Er sah Andrea auf einem Krankenstuhl lümmeln, das Gesicht zur Glastür gewandt, ein wenig auf dem Krug. Eine kleine Lampe mit einem großen spiegelnden Schirm, die auf einem mit Büchern überhäuften Tisch stand, zeigte die einzige Erholung, die der schönen Patientin vergönnt war, und beleuchtete nur den unteren Teil ihres Antlitzes.

Philipp saß auf dem Fuß des Stuhles und wandte dem Beobachter den Rücken zu; sein Arm steckte noch in einer Schlinge.
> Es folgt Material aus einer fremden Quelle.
Lemma flat_image_bytes n m px : byte_pixel px → byte_image (flat_image n m px).
Proof. intros Hpx k px' ->%flat_image_pixel. done. Qed.

(** A white image of 8 rows and 8 columns, one worker, and a grid whose
    cells hold 7 before the call. *)
Lemma sample_grid_interior_witness :
  ∃ px, pixel_at (flat_image 8 8 white) (0 * STEP * 8 + 0 * STEP) = Some px ∧
    let avg := (red px + green px + blue px) `div` 3 in
    let cell := if decide (avg ≤ 200) then 1 else 0 in
    (∃ g1, sample_interior (flat_image 8 8 white) 0 1 [[7; 7]; [7; 7]] = Some g1 ∧
           grid_get g1 0 0 = Some cell) ∧
    (∀ g', sample_grid (flat_image 8 8 white) [[7; 7]; [7; 7]] 0 1 = Some g' →
           grid_get g' 0 0 = Some cell) ∧
    (sample_defined (flat_image 8 8 white) →
       ∃ g', sample_grid (flat_image 8 8 white) [[7; 7]; [7; 7]] 0 1 = Some g').
Proof.
  apply (sample_grid_interior (flat_image 8 8 white) [[7; 7]; [7; 7]] 0 1 0 0).
  - apply flat_image_valid; lia.
  - apply flat_image_bytes. unfold byte_pixel, white. simpl. lia.
  - apply grid_dims_intro; [done|done|done|]. by repeat constructor.
  - lia.
  - lia.
  - vm_compute. split; [discriminate|reflexivity].
  - vm_compute. split; [discriminate|reflexivity].
Defined.

(** ** The configuration index *)

Lemma config_index_binary (g : grid_t) p q i j :
  grid_dims g p q → binary_grid g → 0 ≤ i < p → 0 ≤ j < q →
  ∃ k, config_index g i j = Some k ∧ 0 ≤ k ≤ 15.
Proof.
  intros Hdims Hbin Hi Hj. unfold config_index.
  destruct (proj2 (Hdims i j)) as [a Ha]; [lia|].
  destruct (proj2 (Hdims i (j + 1))) as [b Hb]; [lia|].
  destruct (proj2 (Hdims (i + 1) (j + 1))) as [c Hc]; [lia|].
  destruct (proj2 (Hdims (i + 1) j)) as [d Hd]; [lia|].
  rewrite Ha, Hb, Hc, Hd. simpl.
  apply Hbin in Ha, Hb, Hc, Hd.
  eexists. split; [done|]. unfold uchar. rewrite Z.mod_small; lia.
Qed.

(** C10: every cell [sample_grid] writes holds 0 or 1; and over a grid
    whose cells hold 0 or 1 the configuration index of a cell is at most
    15, so the look-up in a contour map of 16 entries succeeds.  The index
    exists for every cell the compositor visits. *)
Theorem config_index_in_table (img : ppm_image) (g : grid_t) (t N : Z) :
  valid_image img → grid_dims g (x img ÷ STEP) (y img ÷ STEP) →
  1 ≤ N → 0 ≤ t < N →
  (∀ g' a b, sample_grid img g t N = Some g' → sample_writes img t N a b →
             grid_get g' a b = Some 0 ∨ grid_get g' a b = Some 1) ∧
  (binary_grid g →
   ∀ i j, 0 ≤ i < x img ÷ STEP → 0 ≤ j < y img ÷ STEP →
     ∃ k, config_index g i j = Some k ∧ 0 ≤ k ≤ 15 ∧
          ∀ contour_map : list ppm_image,
            Z.of_nat (length contour_map) = CONTOUR_CONFIG_COUNT →
            is_Some (load contour_map k)).
Proof.
  intros Hvalid Hdims HN Ht.
  pose proof (pq_bounds img Hvalid) as Hpq. simpl in Hpq.
  pose proof (part_bounds t (x img ÷ STEP) N ltac:(lia) HN Ht) as Hpp.
  pose proof (part_bounds t (y img ÷ STEP) N ltac:(lia) HN Ht) as Hpq'.
  split.
  - intros g' a b Hs Hw.
    destruct (sample_grid_spec img Hvalid g g' t N) as [Hd' Hget]; [done..|].
    assert (Hsome : is_Some (grid_get g' a b)).
    { apply Hd'. unfold sample_writes, assigned in Hw. lia. }
    destruct Hsome as [v Hv]. rewrite Hv.
    rewrite Hget, decide_True in Hv by done.
    apply sample_value_binary in Hv as [-> | ->]; auto.
  - intros Hbin i j Hi Hj.
    destruct (config_index_binary g _ _ i j Hdims Hbin Hi Hj) as (k & Hk & Hk15).
    exists k. split; [done|]. split; [done|].
    intros contour_map Hlen. apply load_is_Some.
    unfold CONTOUR_CONFIG_COUNT in Hlen. lia.
Qed.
Es war das erste Mal, dass die Dame sich aufsetzte und dass ihr Bruder herausgelassen wurde. Sie hatten sich seit der furchtbaren Nacht nicht mehr gesehen; aber beide waren über die jeweilige Genesung informiert worden. Sie unterhielten sich frei, weil sie glaubten, dass sie allein waren und dass Nicole sie warnen würde, wenn jemand käme.

"Du atmest also frei", sagte Philipp.

"Ja, aber mit einigen Schmerzen."

"Ist die Kraft zurückgekommen, meine arme Schwester?"

"Weit gefehlt, aber ich habe es zwei- oder dreimal geschafft, ans Fenster zu kommen. Wie schön ist die freie Luft - wie süß die Blumen - mit ihnen scheint man nicht sterben zu können. Aber ich bin so schwach, weil der Schock so furchtbar war. Ich kann nur gehen, indem ich mich an den Möbeln festhalte; ohne Stütze würde ich fallen."

"Kopf hoch, Liebes; die Luft und die Blumen werden dich wiederherstellen. In einer Woche wirst du der Dauphiness einen Besuch abstatten können, die, wie ich höre, so freundlich nach dir gefragt hat."

"Das hoffe ich, denn ihre Hoheit war gut zu mir, zu dir, indem sie dich zum Hauptmann in ihrer Garde befördert hat, und zu Vater, der durch ihr Wohlwollen veranlasst wurde, unser armseliges Landhaus zu verlassen.

"Da wir gerade von deiner wundersamen Flucht sprechen", sagte Philipp, "ich würde gern mehr über die Rettung erfahren."

Andrea errötete und schien sich nicht wohl zu fühlen. Entweder bemerkte er es nicht oder wollte es nicht tun.

"Ich dachte, du wüsstest alles darüber", sagte sie; "Vater war vollkommen zufrieden.

"Natürlich, liebe Andrea, und es schien mir, dass der Herr sich in dieser Angelegenheit sehr feinfühlig verhielt. Aber einige Punkte in dem Bericht schienen mir undurchsichtig - ich meine nicht verdächtig."